De un día para otro vino la hostia y cortó la respiración. Un virus malo, malísimo, llega, se expande, mata, colapsa.
De un día para otro la vida cambió.
Todos confinados, palabras nuevas al vocabulario.
Todos jodidos: los que tienen Netflix, los que tienen un yate, los veganos, los de chuletón, los pequeños, con sus anhelos intactos, los mayores, con su paz jubilada revuelta, los de en medio, mirando de reojo a ambos lados. Unos con mascarilla, otros con guantes, otros tosiendo y sacando pecho mientras el perro caga en la acera.
Y de pronto los refranes dejan de tener sentido: ni las mil lluvias de abril ni el sayo de mayo nos interesan lo más mínimo.
Y el hombre del tiempo se afana en defender su puesto, casi al borde de un ERTE.
Y nadie sabe lo que va a durar esto, nadie sabe cómo flotar. Y por eso, sobre todo, estamos con la respiración contenida.
Y como si un estallido nos hubiera bloqueado los sentidos, y un pitido infernal nos dejara sin oídos, intentamos mantener el equilibrio, recomponernos, volver.

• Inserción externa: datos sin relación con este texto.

(* ===== verification/BodyProofs.v ===== *)
(** The bodies the server sends (pkg/handlers) mean what the plugins left: a
    mutated body decodes to the plugins' body map, and its Content-Length is a
    decimal number that reads as its length. *)

From Stdlib Require Import Strings.Byte String.
From S2P Require Import Prelude GoFloat GoValue Decimals JsonProofs JsonClean Envoy Message World Handlers ServerProofs.

Local Open Scope string_scope.
Local Open Scope list_scope.
Local Open Scope nat_scope.

(** ** Decimal numbers *)

(** [strconv.Itoa] prints a number that reads as itself. *)
Lemma itoa_digits z :
  (0 ≤ z ≤ max_int64)%Z →
  Forall (λ b, is_digit b = true) (s2b (itoa z)) ∧ digits_val (s2b (itoa z)) = z.
Proof.
  intros Hz. unfold itoa. destruct (Z.ltb_spec z 0); [lia|]. rewrite s2b_b2s.
  destruct (decide (z = 0%Z)) as [-> | Hz0]; [split; [by repeat constructor|by vm_compute]|].
  destruct (digits_spells z) as (_ & Hds & Hval & _); [|done]. split; [lia|].
  apply Z.le_lt_trans with (10 ^ 20)%Z; [unfold max_int64, two63 in Hz; lia|]. apply Z.pow_lt_mono_r; lia.
Qed.

(** ** What is sent *)

(** The body the proxy assembles from the responses. *)
Definition body_part (r : ProcessingResponse) : option bytes :=
  match r with
  | RequestBodyResp c | ResponseBodyResp c => Some (chunk_body c)
  | _ => None
  end.

Definition body_sent (rs : list ProcessingResponse) : bytes := mjoin (omap body_part rs).

Lemma body_sent_chunks hdr wrap chunks :
  body_part hdr = None → (∀ c, body_part (wrap c) = Some (chunk_body c)) →
  body_sent (hdr :: (wrap <$> chunks)) = mjoin (chunk_body <$> chunks).
Proof.
  intros Hh Hw. unfold body_sent. cbn [omap list_omap]. rewrite Hh. f_equal.
  induction chunks as [|c cs IH]; [done|]. cbn. by rewrite Hw, IH.
Qed.

Section bodies.
Context `{WW : World W} `{MO : MapOrder} `{JT : JsonText} `{GS : GrpcStatus}.

(** The body decodes to the message's map and its length header is right. *)
Definition arrives (m : InferenceMessage) (out : bytes) : Prop :=
  json_unmarshal_map out None = (Body m, false) ∧
  ∃ v, Headers m !! contentLengthHeader = Some v ∧
    Forall (λ b, is_digit b = true) (s2b v) ∧ digits_val (s2b v) = Z.of_nat (length out).

Lemma arrives_marshalled m out :
  (∀ b, Body m = Some b → clean_body b) → json_marshal_map (Body m) = Some out →
  Headers m !! contentLengthHeader = Some (itoa (Z.of_nat (length out))) →
  (Z.of_nat (length out) ≤ max_int64)%Z → arrives m out.
Proof.
  intros Hc Hj Hh Hl. split; [by apply json_map_roundtrip|]. eexists. split; [exact Hh|].
  apply itoa_digits. lia.
Qed.

(** The fields of a body that are not those of the document it was decoded
    from: what the plugins wrote. *)
Definition writes_clean (m m' : option (gmap string any)) : Prop :=
  ∀ b k v, m' = Some b → b !! k = Some v → (m ≫= lookup k) ≠ Some v →
    valid_utf8 k = true ∧ clean v = true ∧ (Z.of_nat (height v) < 10000)%Z.

Lemma writes_clean_body m m' :
  (∀ b, m = Some b → clean_body b) → writes_clean m m' → ∀ b, m' = Some b → clean_body b.
Proof.
  intros Hm Hw b Hb k v Hk. apply dec_stable. intros Hn. apply Hn, (Hw b); [done..|]. intros E.
  destruct m as [b0|]; [|done]. by apply Hn, (Hm b0).
Qed.

(** What the plugins are given: the body that was decoded. *)
Lemma prepareRequest_decodes s w c body w' c' :
  prepareRequest s w c body = Ok (w', c', None) →
  ∃ b, json_unmarshal_map body (Body (Request c)) = (b, false).
Proof. unfold prepareRequest. destruct (json_unmarshal_map _ _) as [b []]; [done|by exists b]. Qed.

(** C4: a mutated body arrives. When plugins changed the body of a request or
    of a buffered response, the chunks the server sends concatenate to a
    document that decodes, by encoding/json, to exactly the body map the
    plugins left - whatever characters its strings contain, escaped or not,
    and however deep it nests, up to the decoder's own limit. Nothing is asked
    of the document that came in, whatever its numbers and its escapes were:
    only a field the plugins wrote has to hold UTF-8 strings and finite
    numbers. And Content-Length is a decimal number that reads as the length
    of the document sent. *)
Theorem mutated_body_arrives s w c body w' c' rs :
  (Z.of_nat (length (body_sent rs)) ≤ max_int64)%Z →
  (HandleRequestBody s w c body = Ok (w', c', inl rs) → bodyMutated (Request c') = true →
   (∀ b, Body (Request c) = Some b → clean_body b) →
   writes_clean (json_unmarshal_map body (Body (Request c))).1 (Body (Request c')) →
   arrives (Request c') (body_sent rs)) ∧
  (HandleResponseBody s w c body = Ok (w', c', inl rs) → bodyMutated (rmsg (Response c')) = true →
   bodyMutated (rmsg (Response c)) = false →
   (∀ b, Body (rmsg (Response c)) = Some b → clean_body b) →
   writes_clean (json_unmarshal_map body (Body (rmsg (Response c)))).1 (Body (rmsg (Response c'))) →
   arrives (rmsg (Response c')) (body_sent rs)).
Proof.
  intros Hlen. split.
  - unfold HandleRequestBody. intros E Hm Hc Hw. apply mbind_Ok in E as ([[w1 c1] e] & Ep & E).
    destruct e as [e|]; [done|]. apply prepareRequest_decodes in Ep as [b Eb].
    rewrite Eb in Hw. pose proof (writes_clean_body _ _ (unmarshal_clean _ _ _ Hc Eb) Hw) as Hb.
    apply finishRequest_ok in E as [(_ & _ & [e [=]])|(out & t & -> & Hout & _ & [= ->])].
    destruct (BuildChunked_streams out true) as [Hchunks _].
    rewrite body_sent_chunks, Hchunks in * by done.
    cbn [Request set_sent set_request set_cycle_request] in *.
    rewrite bodyMutated_SetHeader in Hm. rewrite Hm in Hout. rewrite Body_SetHeader in Hb.
    apply arrives_marshalled; rewrite ?Body_SetHeader; [done|done| |done].
    by rewrite Headers_SetHeader, lookup_insert_eq.
  - unfold HandleResponseBody. intros E Hm Hno Hc Hw. destruct (Profile_of c) as [p|]; [|done].
    destruct (negb _ && negb _); [injection E as _ <- _; congruence|].
    destruct (json_unmarshal_map _ _) as [b bad] eqn:Eb.
    destruct bad; [injection E as _ <- _; simpl in Hm; congruence|].
    pose proof (writes_clean_body _ _ (unmarshal_clean _ _ _ Hc Eb) Hw) as Hb.
    apply mbind_Ok in E as ([[[w1 cs1] rsp1] [e1|]] & _ & E); [done|].
    apply mbind_Ok in E as ([[[w2 cs2] rsp2] [e2|]] & _ & E); [done|].
    revert E. unfold finishResponse, BodyMutated. cbn [Response set_cycle_response set_response].
    destruct (bodyMutated (rmsg rsp2)) eqn:Em.
    2: { intros [= _ <- _]. simpl in Hm. congruence. }
    destruct (json_marshal_map (Body (rmsg rsp2))) as [out|] eqn:Ej; [|done]. intros [= _ <- <-].
    destruct (BuildChunked_streams out true) as [Hchunks _].
    unfold AddStreamedResponseBody in *. cbn [app] in *.
    rewrite body_sent_chunks, Hchunks in * by done.
    cbn [Response set_cycle_response set_response rmsg with_rmsg] in *. rewrite Body_SetHeader in Hb.
    apply arrives_marshalled; rewrite ?Body_SetHeader; [done|done| |done].
    by rewrite Headers_SetHeader, lookup_insert_eq.
Qed.
End bodies.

Y nos volcamos a hacer cosas, a proponer cosas, a aparentar que todo sigue igual, que no pasa nada. Intentamos hacer vida normal dentro de la anormalidad. Intentamos recrear, de otra manera, las cosas que hacíamos antes. Y hacemos cocido sin punta de jamón, amasamos pan en vez de comprarlo o pedimos vino por Amazon en lugar de libros.
Y ofrecemos alternativas a lo que hacíamos: los profesores se ven obligados a evaluar sin ver, los cómicos a hacer reír sin público y los bares a hacer hamburguesas con los taburetes vacíos. Estamos en una vida para llevar, una vida donde no hay nadie enfrente.
Y así pretendemos recrear la existencia que conocemos, la que conocíamos, porque la que hay nos da miedo, y la que viene nos da desasosiego.
Disimulamos vivir. Porque respiramos conteniendo la respiración.
Y así, en apnea, pasamos los días, sin apenas llamarnos, sin apenas contacto más que con nuestro core familiar, nuestro núcleo. Ese grupo de personas que hemos decidido que están en nuestro equipo de grandes emergencias. Esa gente de la que de alguna manera quieres, aunque no puedes, hacerte responsable. Piensas que, si uno cae, el virus ha ganado.
Y te informas, para trasladar recomendaciones.
Y haces videollamadas, porque necesitas ver las caras.
Y te preocupas hasta quedarte sin sueño: por los tuyos, por todos, por lo que vendrá.
Y como no hay presente ni hay futuro, nos agarramos al pasado. Y compartimos fotos de ayer, conciertos de verano, canciones de hace décadas. Nos aferramos a lo que fuimos porque no sabemos lo que ahora somos.
Y nos asomamos al balcón como si fuera salir a la calle. Y cuando por fin salimos a la calle, intentamos fingir que damos un paseo, cuando lo que hacemos es transitar por un videojuego de distancias sociales y toses de gente sin proteger, ajena a todo el aluvión de información y advertencias, ajenos a la vida. Nuestra vida, que siempre dependió del otro, ahora nos parece así en cada movimiento.
Y tú, que eres misántropo de entre semana, que te basta un portátil y algo que contar para que se pasen las horas, sabes que necesitas al mundo. Necesitas que los demás también estén ahí fuera haciendo sus cosas. Como en un bar de copas lleno de gente que pide música que no te gusta, hablan fuerte y huelen mal, sobre todo ahora que no se fuma dentro. Pero necesitas que estén, que hagan ambiente, que formen eso que se llama sociedad.
Y en una sociedad en suspenso las emociones se vienen arriba. Y unos lloramos por todo, otros odiamos por todo, y la mayoría intenta mantener el vínculo con todo. Y todo, sin darnos ya cuenta, con la respiración contenida.